Served with quinoa, garbanzo beans and tomatoes, this high-protein dish makes a flavorful—and filling!—recovery meal.
Ingredients for vinaigrette
1 oz white distilled vinegar
2 T honey
Pinch salt and black pepper
6 T olive oil
Ingredients for chicken
2 boneless skinless chicken breasts
1 T olive oil
Salt and black pepper, to taste
Ingredients for quinoa
1 (15 oz) can garbanzo beans, drained
1 T olive oil
Pinch black pepper
½ cup uncooked tri-color quinoa blend
7 oz tomatoes, diced
1 clove garlic, diced
Add vinegar, honey and salt and pepper to blender. Using a microplane, zest lemon into the container. Cut zested lemon in half and squeeze half lemon into same container (about 1 tablespoon). Place cover on blender and blend. Partially remove cover and slowly add olive oil to vinegar mixture. Set aside.

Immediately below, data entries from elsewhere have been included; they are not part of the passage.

(* ===== verification/Pollreactor.v ===== *)
(** * Pollreactor: the event loop of the host's communication thread

    Models the timer half of [src/klippy/chelper/pollreactor.c].  The object a
    callback works on contains the reactor, so the operations are written over
    any state with a reactor inside it.  [poll] and the clock are the
    operating system's: the events they report are arguments. *)

From S2P Require Import Prelude Double.

Definition PR_NOW : double := d_zero.
Definition PR_NEVER : double := d_of_Z 9999999999999999.

(** [struct pollreactor] without the file descriptors; [pr_timers] holds the
    wake time of each timer. *)
Record pollreactor := mk_pr {
  must_exit : bool;
  next_timer : double;
  pr_timers : list double
}.
#[export] Instance pollreactor_eta : Eta pollreactor := fun r =>
  mk_pr (must_exit r) (next_timer r) (pr_timers r).

Definition pollreactor_alloc (num_timers : nat) : pollreactor :=
  mk_pr false PR_NEVER (replicate num_timers PR_NEVER).

Definition pollreactor_add_timer (pos : nat) (pr : pollreactor) : pollreactor :=
  pr <| pr_timers ::= <[pos := PR_NEVER]> |>.

Definition pollreactor_get_timer (pos : nat) (pr : pollreactor) : double :=
  default PR_NEVER (pr_timers pr !! pos).

Definition pollreactor_update_timer (pos : nat) (waketime : double) (pr : pollreactor) : pollreactor :=
  let pr := pr <| pr_timers ::= <[pos := waketime]> |> in
  if dlt waketime (next_timer pr) then pr <| next_timer := waketime |> else pr.

Definition pollreactor_do_exit (pr : pollreactor) : pollreactor := pr <| must_exit := true |>.
Definition pollreactor_is_exit (pr : pollreactor) : bool := must_exit pr.

Section Loop.
Context {St : Type} (get_pr : St -> pollreactor) (set_pr : (pollreactor -> pollreactor) -> St -> St).
Context (callback : nat -> double -> M St double).

(** The loop of [pollreactor_check_timers] from timer [i] on; the result is
    [busy]. *)
Fixpoint check_timers_loop (n i : nat) (eventtime : double) (busy : bool) : M St bool :=
  match n with
  | O => mret busy
  | S n =>
      pr ← gets get_pr;
      let t := pollreactor_get_timer i pr in
      '(t, busy) ←
        (if dle t eventtime then
           t ← callback i eventtime;
           modify (set_pr (upd pr_timers (<[i := t]>))) ;;
           mret (t, true)
         else mret (t, busy));
      modify (set_pr (fun pr => if dlt t (next_timer pr) then pr <| next_timer := t |> else pr)) ;;
      check_timers_loop n (i + 1) eventtime busy
  end.

(** [ceil(x)] as an integer, for the sleep time in milliseconds. *)
Definition d_ceil (x : double) : option Z :=
  match d_trunc x with
  | Some z => Some (if dlt (d_of_Z z) x then z + 1 else z)
  | None => None
  end.

(** [pollreactor_check_timers]: the time to sleep in [poll]. *)
Definition pollreactor_check_timers (eventtime : double) (busy : bool) : M St Z :=
  pr ← gets get_pr;
  busy ←
    (if dle (next_timer pr) eventtime then
       modify (set_pr (upd next_timer (fun _ => PR_NEVER))) ;;
       check_timers_loop (length (pr_timers pr)) 0 eventtime busy
     else mret busy);
  if busy : bool then mret 0
  else
    pr ← gets get_pr;
    let timeout := dmul (dsub (next_timer pr) eventtime) (d_of_Z 1000) in
    match d_ceil timeout with
    | Some t => mret (if t <? 1 then 1 else if t >? 1000 then 1000 else t)
    | None => if dlt timeout (d_of_Z 1) then mret 1
              else if dlt (d_of_Z 1000) timeout then mret 1000 else fault "(int)timeout"
    end.
End Loop.
Lemma msgblock_check_framed buf n q payload rest :
  Block.framed buf n q payload rest -> msgblock_check false buf = (n, false).
Proof.
  intros H. pose proof (Block.framed_fields _ _ _ _ _ H) as (H0 & H1 & H2 & H3 & H4 & Hn & Hl).
  destruct H as (_ & _ & _ & Hq).
  unfold msgblock_check, MESSAGE_MIN, MESSAGE_MAX, MESSAGE_TRAILER_SYNC, MESSAGE_TRAILER_CRC,
    MESSAGE_TRAILER_SIZE.
  cbv zeta beta. change (Z.to_nat 0) with 0%nat. change (Z.to_nat 1) with 1%nat. rewrite H0, H1. unfold id; cbn [default from_option].
  replace (n - 3 + 1) with (n - 2) by lia. rewrite H2, H3, H4. unfold id; cbn [default from_option].
  rewrite (proj2 (Z.ltb_ge (Z.of_nat (length buf)) 5)), Hq, Z.eqb_refl by lia. cbn [negb].
  assert ((n <? 5) || (n >? 64) = false) as -> by lia.
  rewrite (proj2 (Z.ltb_ge _ _)), Z.eqb_refl by lia. cbn [negb].
  by rewrite msgblock_crc_eq, Block.crc_bytes_join, Z.eqb_refl by apply Block.crc16_ccitt_range.
Qed.

(** A synchronised host reports a block of [n] bytes exactly when the
    bytes received start with a frame as the micro-controller's
    [command_add_frame] builds it, for some payload and sequence number. *)
Theorem msgblock_check_accepts buf n :
  Forall is_u8 buf -> 0 < n ->
  msgblock_check false buf = (n, false) <-> exists q payload rest, Block.framed buf n q payload rest.
Proof.
  intros Hu Hn. split.
  - intros E. by destruct (msgblock_check_sound buf n false Hu E Hn).
  - intros (q & payload & rest & H). by apply msgblock_check_framed in H.
Qed.

(** A message survives the trip between the two sides: the command the
    host encodes is the sequence of vlq integers, and from any frame with that
    payload, whatever follows it in the input buffer, [msgblock_check] finds
    the block and [msgblock_decode] gives the integers back. *)
Theorem msgblock_roundtrip vs q rest :
  Forall is_u32 vs -> Z.of_nat (length (vlq_bytes vs)) <= MESSAGE_PAYLOAD_MAX ->
  clr q MESSAGE_SEQ_MASK = MESSAGE_DEST ->
  exists qm, message_alloc_and_encode vs = Ok qm /\
    let n := qm_len qm + MESSAGE_MIN in
    let buf := command_add_frame q n (qm_msg qm) ++ rest in
    msgblock_check false buf = (n, false) /\ msgblock_decode (length vs) buf n = Ok (0, vs).
Proof.
  intros Hv Hl Hq. exists (message_alloc <| qm_msg := vlq_bytes vs |>).
  rewrite message_alloc_and_encode_run, (proj2 (Z.leb_le _ _)) by done. split; [done |].
  cbv zeta. unfold qm_len. cbn [qm_msg upd upd_fun].
  set (n := Z.of_nat (length (vlq_bytes vs)) + MESSAGE_MIN). split.
  - apply (msgblock_check_framed _ n q (vlq_bytes vs) rest). split_and!; try done.
    unfold MESSAGE_PAYLOAD_MAX in Hl. unfold n. lia.
  - unfold msgblock_decode, command_add_frame, MESSAGE_TRAILER_SIZE, n, MESSAGE_MIN. cbn [app].
    change (Z.to_nat MESSAGE_HEADER_SIZE) with 2%nat. cbn [drop]. rewrite drop_0, <- app_assoc.
    rewrite decode_loop_vlq; [done | done |]. cbn [length]. rewrite !length_app. cbn [length]. lia.
Qed.

Lemma msgblock_check_accepts_witness :
  msgblock_check false (command_add_frame 0x15 8 [1; 2; 3] ++ [9]) = (8, false) <->
  exists q payload rest, Block.framed (command_add_frame 0x15 8 [1; 2; 3] ++ [9]) 8 q payload rest.
Proof. apply (msgblock_check_accepts _ 8); [vm_decide | lia]. Defined.

Lemma msgblock_roundtrip_witness :
  exists qm, message_alloc_and_encode [7; 100000; 4294967295] = Ok qm /\
    let n := qm_len qm + MESSAGE_MIN in
    let buf := command_add_frame 0x13 n (qm_msg qm) ++ [0x7e; 5] in
    msgblock_check false buf = (n, false) /\ msgblock_decode 3 buf n = Ok (0, [7; 100000; 4294967295]).
Proof.
  apply (msgblock_roundtrip [7; 100000; 4294967295] 0x13 [0x7e; 5]);
    [repeat constructor; cint_lia | vm_compute; discriminate | reflexivity].
Defined.

(** Extension of a 32-bit clock is exact while the last full clock is within
    half the range of the value to recover. *)
Lemma clock_from_clock32_exact ce clock :
  is_u64 (ce_last_clock ce) -> is_u64 clock ->
  - 2 ^ 31 <= clock - ce_last_clock ce < 2 ^ 31 -> clock_from_clock32 ce (u32 clock) = clock.
Proof. intros Hl Hc H. unfold clock_from_clock32. cint_lia. Qed.
(** [mid.parse(s, pos)] of the three formats. *)
Definition parse_as (mid : option format) (s : list Z) (pos : nat) : res (parsed * Z) :=
  match mid with
  | Some (FMessage mf) => '(ps, pos) ← format_parse mf s pos; Ok (Message (mf_name mf) ps, Z.of_nat pos)
  | Some (FOutput _ msgformat ts) => '(vs, pos) ← parse_values ts s (S pos); Ok (Output msgformat vs, Z.of_nat pos)
  | None =>
      match s !! pos with
      | None => Fault "IndexError"
      | Some msgid => Ok (Unknown msgid s, Z.of_nat (length s) - MESSAGE_TRAILER_SIZE)
      end
  end.

(** [MessageParser.parse] of a whole block. *)
Definition parser_parse (p : MessageParser) (s : list Z) : res parsed :=
  match s !! Z.to_nat MESSAGE_HEADER_SIZE with
  | None => Fault "IndexError"
  | Some msgid =>
      '(r, pos) ← parse_as (dict_get (p_messages_by_id p) msgid) s (Z.to_nat MESSAGE_HEADER_SIZE);
      if pos =? Z.of_nat (length s) - MESSAGE_TRAILER_SIZE then Ok r else Shut "Extra data at end of message"
  end.

(** [MessageParser.encode]: the elements of the list it returns. *)
Inductive element := Byte (b : Z) | Nested (l : list Z).
(** One accepted move is a flush of as many steps as it counts. *)
Lemma flushed_move sc us n m sc1 :
  sc_pending sc us -> 0 <= max_error sc -> move_ok n m -> (n <= length us)%nat ->
  (forall k, Z.of_nat k < mv_count m -> move_fits sc us (mv_interval m) (mv_add m) k) ->
  mv_interval m <= reach (mv_interval m) (mv_add m) (mv_count m) ->
  let lsc := last_step_clock sc in
  let c := Z.to_nat (mv_count m) in
  let sc' := moved sc (lsc + mv_interval m) (move_end lsc (to_stepper m)) m in
  msg_queue sc1 = msg_queue sc' -> last_step_clock sc1 = last_step_clock sc' ->
  last_position sc1 = last_position sc' -> sc_static sc1 = sc_static sc' ->
  (forall i u, drop c us !! i = Some u -> sc_queue sc1 !! (queue_pos sc1 + i)%nat = Some (u32 u)) ->
  queue_next sc1 = (queue_pos sc1 + (length us - c))%nat ->
  flushed sc (take c us) (drop c us) [m] sc1.
Proof.
  intros HP Hme Hm Hl Hk Hr. cbv zeta. intros Em Ec Ep Es Eq En.
  destruct (moved_clock sc us n m HP Hm Hl Hk Hr) as (_ & _ & u & Hu & Hle & Hge).
  destruct Hm as (Hc & _). constructor.
  - rewrite Em. done.
  - cbn [plan_clocks]. rewrite app_nil_r. apply Forall2_same_length_lookup_2.
    { rewrite length_fmap, length_seqZ, length_take. lia. }
    intros i t v Ht Hv. apply list_lookup_fmap_Some in Ht as (k & -> & Hk').
    apply lookup_seqZ in Hk' as [-> Hi]. rewrite lookup_take_lt in Hv by lia.
    destruct (Hk i) as (v' & Hv' & Hb & _); [lia |]. rewrite Z.add_comm. congruence.
  - rewrite Ec. done.
  - constructor; [done | by rewrite length_drop | | |].
    + rewrite Ec. change (last_step_clock (moved sc _ ?x m)) with x.
      destruct HP as [_ _ Hs _ _]. apply StronglySorted_inv in Hs as [Hs _].
      assert (Hd : StronglySorted Z.le (drop (Z.to_nat (mv_count m)) us)).
      { rewrite <- (take_drop (Z.to_nat (mv_count m)) us) in Hs. by apply StronglySorted_app_1_r in Hs. }
      constructor; [done |]. apply Forall_forall. intros v Hv. apply list_elem_of_lookup in Hv as [i Hi].
      rewrite lookup_drop in Hi. etrans; [exact Hle |].
      eapply (sorted_lookup us _ _ _ _ Hs); [| exact Hu | exact Hi]. lia.
    + rewrite Ec. change (last_step_clock (moved sc _ ?x m)) with x.
      apply Forall_drop. eapply Forall_impl; [apply (pe_span _ _ HP) |]. cbv beta. intros; lia.
    + rewrite Ec. change (last_step_clock (moved sc _ ?x m)) with x. pose proof (pe_clock _ _ HP). lia.
  - rewrite Ep. change (last_position (moved sc ?x ?y m))
      with (s64 (last_position sc + if truth (sdir sc) then mv_count m else - mv_count m)).
    rewrite length_take, Nat.min_l by lia. unfold steps_moved. rewrite Z2Nat.id by lia.
    destruct (truth (sdir sc)); cint_lia.
  - by rewrite Es.
Qed.

Lemma check_points_sat n sc add i interval p :
  rsat (fun ret => ret = 0 \/ ret = ERROR_RET) (check_points n sc add i interval p).
Proof.
  revert i interval p. induction n as [| n IH]; intros i interval p; cbn [check_points]; [by left |].
  eapply rsat_bind; [apply minmax_point_sat |]. intros [minp maxp] _. cbv zeta.
  do 2 (apply rsat_if; intros _; [by right |]). apply IH.
Qed.

Lemma check_line_sat sc m : rsat (fun ret => ret = 0 \/ ret = ERROR_RET) (check_line sc m).
Proof.
  unfold check_line. apply rsat_if; intros _; [by left |]. apply rsat_if; intros _; [done |].
  apply check_points_sat.
Qed.

(** How a flush ends. *)
Definition flush_result (move_clock : Z) (us2 : list Z) (sc' : stepcompress) (r : res (option Z)) : Prop :=
  match r with
  | Ok None => us2 = [] \/ move_clock <= last_step_clock sc'
  | Ok (Some ret) => ret = ERROR_RET
  | Fault _ => True
  | Shut _ | OutOfFuel => False
  end.

Lemma lift_fault {S A C : Type} w (k : A -> M S C) s : (lift_res (Fault w) ≫= k) s = (Fault w, s).
Proof. done. Qed.

(** One turn of the loop on a non-empty queue. *)
Lemma queue_flush_turn fuel move_clock sc us :
  sc_pending sc us -> 0 <= max_error sc -> us <> [] -> last_step_clock sc < move_clock ->
  (exists r, queue_flush_loop (S fuel) move_clock sc = (r, sc) /\ flush_result move_clock us sc r
             /\ r <> Ok None)
  \/ exists m us1 us2 sc1, us = us1 ++ us2 /\ us1 <> [] /\ flushed sc us1 us2 [m] sc1
     /\ queue_flush_loop (S fuel) move_clock sc
        = if decide (us2 = []) then (Ok None, sc1) else queue_flush_loop fuel move_clock sc1.
Proof.
  intros HP Hme Hne Hlt. pose proof (pe_next _ _ HP) as Hnx.
  assert (Hlen : (0 < length us)%nat) by (destruct us; [done | cbn; lia]).
  cbn [queue_flush_loop]. rewrite bind_gets. unfold id. rewrite (proj2 (Z.ltb_lt _ _)) by done.
  pose proof (compress_bisect_add_sat sc ltac:(lia)) as Hb.
  set (n := (_ - queue_pos sc)%nat) in Hb. assert (Hn : (n <= length us)%nat) by lia.
  destruct (compress_bisect_add sc) as [m | | w |]; simpl in Hb; try done;
    [rewrite bind_lift | left; eexists; split; [apply lift_fault | done]].
  pose proof (check_line_sat sc m) as Hc. pose proof (check_line_sound sc us n m HP Hme Hb Hn) as Hs.
  destruct (check_line sc m) as [ret | | w |]; simpl in Hc; try done;
    [rewrite bind_lift | left; eexists; split; [apply lift_fault | done]].
  destruct Hc as [-> | ->]; [| left; eexists; split; [reflexivity | done]].
  change (truth 0) with false. cbv iota. destruct (Hs eq_refl) as [Hk Hr].
  destruct (moved_clock sc us n m HP Hb Hn Hk Hr) as (E1 & E2 & _). rewrite E1.
  pose proof (add_move_run sc n m (last_step_clock sc + mv_interval m) Hb) as Ha. cbv zeta in Ha. rewrite E2 in Ha.
  set (sc' := moved _ _ _ _) in *. destruct Ha as [Ha | [w Ha]];
    [| left; exists (Fault w); unfold mbind, M_bind; rewrite Ha; done].
  rewrite (bind_ok _ _ _ _ _ Ha). right. pose proof (proj1 Hb) as Hcnt.
  set (c := Z.to_nat (mv_count m)) in *.
  exists m, (take c us), (drop c us).
  destruct (Nat.leb_spec (queue_next sc) (queue_pos sc + c)) as [Hd | Hd].
  - assert (Hdr : drop c us = []) by (apply drop_ge; lia). rewrite bind_modify.
    exists (sc' <| queue_pos := 0%nat |> <| queue_next := 0%nat |>). split; [by rewrite take_drop |]. split; [destruct us; [done |]; destruct c eqn:?; [lia | done] |].
    split; [apply (flushed_move sc us n m); try done | by rewrite decide_True].
    + fold c. by rewrite Hdr.
    + fold c. change (0 = 0 + (length us - c))%nat. lia.
  - rewrite bind_modify. exists (sc' <| queue_pos ::= fun p => (p + c)%nat |>). split; [by rewrite take_drop |].
    split; [destruct us; [done |]; destruct c eqn:?; [lia | done] |].
    split; [apply (flushed_move sc us n m); try done |].
    + fold c. intros i u Hi. rewrite lookup_drop in Hi. rewrite <- (pe_queue _ _ HP _ _ Hi).
      change (sc_queue sc !! (queue_pos sc + c + i)%nat = sc_queue sc !! (queue_pos sc + (c + i))%nat).
      f_equal. lia.
    + fold c. change (queue_next sc = queue_pos sc + c + (length us - c))%nat. lia.
    + rewrite decide_False; [done |]. intros Hdr. apply (f_equal length) in Hdr.
      rewrite length_drop in Hdr. cbn in Hdr. lia.
Qed.

Lemma queue_flush_loop_sound fuel move_clock sc us :
  sc_pending sc us -> 0 <= max_error sc -> us <> [] -> (length us <= fuel)%nat ->
  exists ms us1 us2, us = us1 ++ us2
    /\ flushed sc us1 us2 ms (queue_flush_loop fuel move_clock sc).2
    /\ flush_result move_clock us2 (queue_flush_loop fuel move_clock sc).2
         (queue_flush_loop fuel move_clock sc).1.
Proof.
  revert sc us. induction fuel as [| fuel IH]; intros sc us HP Hme Hne Hf.
  { destruct us; [done | cbn in Hf; lia]. }
  destruct (decide (last_step_clock sc < move_clock)) as [Hlt | Hge].
  - destruct (queue_flush_turn fuel move_clock sc us HP Hme Hne Hlt)
      as [(r & -> & Hr & _) | (m & us1 & us2 & sc1 & -> & Hus1 & HF & ->)].
    { exists [], [], us. split; [done |]. cbn [fst snd]. split; [by apply flushed_nil | done]. }
    case_decide as Hd.
    { exists [m], us1, us2. cbn [fst snd]. split; [done |]. split; [done |]. by left. }
    destruct (IH sc1 us2) as (ms & us3 & us4 & -> & HF' & Hr).
    + apply (fl_pending _ _ _ _ _ HF).
    + pose proof (fl_static _ _ _ _ _ HF) as Hs. unfold sc_static in Hs. congruence.
    + done.
    + rewrite length_app in Hf. assert (0 < length us1)%nat by (destruct us1; [done | cbn; lia]). lia.
    + exists (m :: ms), (us1 ++ us3), us4. rewrite app_assoc. split; [done |].
      split; [| done]. by apply (flushed_trans sc us1 us3 us4 [m] ms sc1).
  - exists [], [], us. cbn [queue_flush_loop]. rewrite bind_gets. unfold id.
    rewrite (proj2 (Z.ltb_ge _ _)) by lia. cbn [fst snd mret M_ret]. split; [done |].
    split; [by apply flushed_nil |]. right. cbn. lia.
Qed.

Toss garbanzo beans with olive oil and black pepper in mixing bowl. Spread beans in a single layer on sheet pan. Turn on broiler and place pan in oven, roasting for 10 minutes. Cook quinoa according to package instructions. When cooked, combine tomatoes and garlic with quinoa and roasted garbanzo beans, then set aside. Heat 1 tablespoon olive oil in sauté pan over medium-high heat. When oil starts to smoke, add chicken (after seasoning with salt and pepper). Brown one side of chicken for 4 minutes and turn over to brown other side, until internal temperature has reached 165 degrees. Add half of quinoa mixture to plate with one cooked chicken breast on top. Drizzle vinaigrette over chicken and quinoa mixture. Serves 2.
When adding honey to the blender, coat your measuring spoon in olive oil to prevent the honey from sticking to the spoon.
When zesting the lemon with a microplane, make sure you’re getting only the yellow skin, not the white pith, which will make your vinaigrette taste bitter.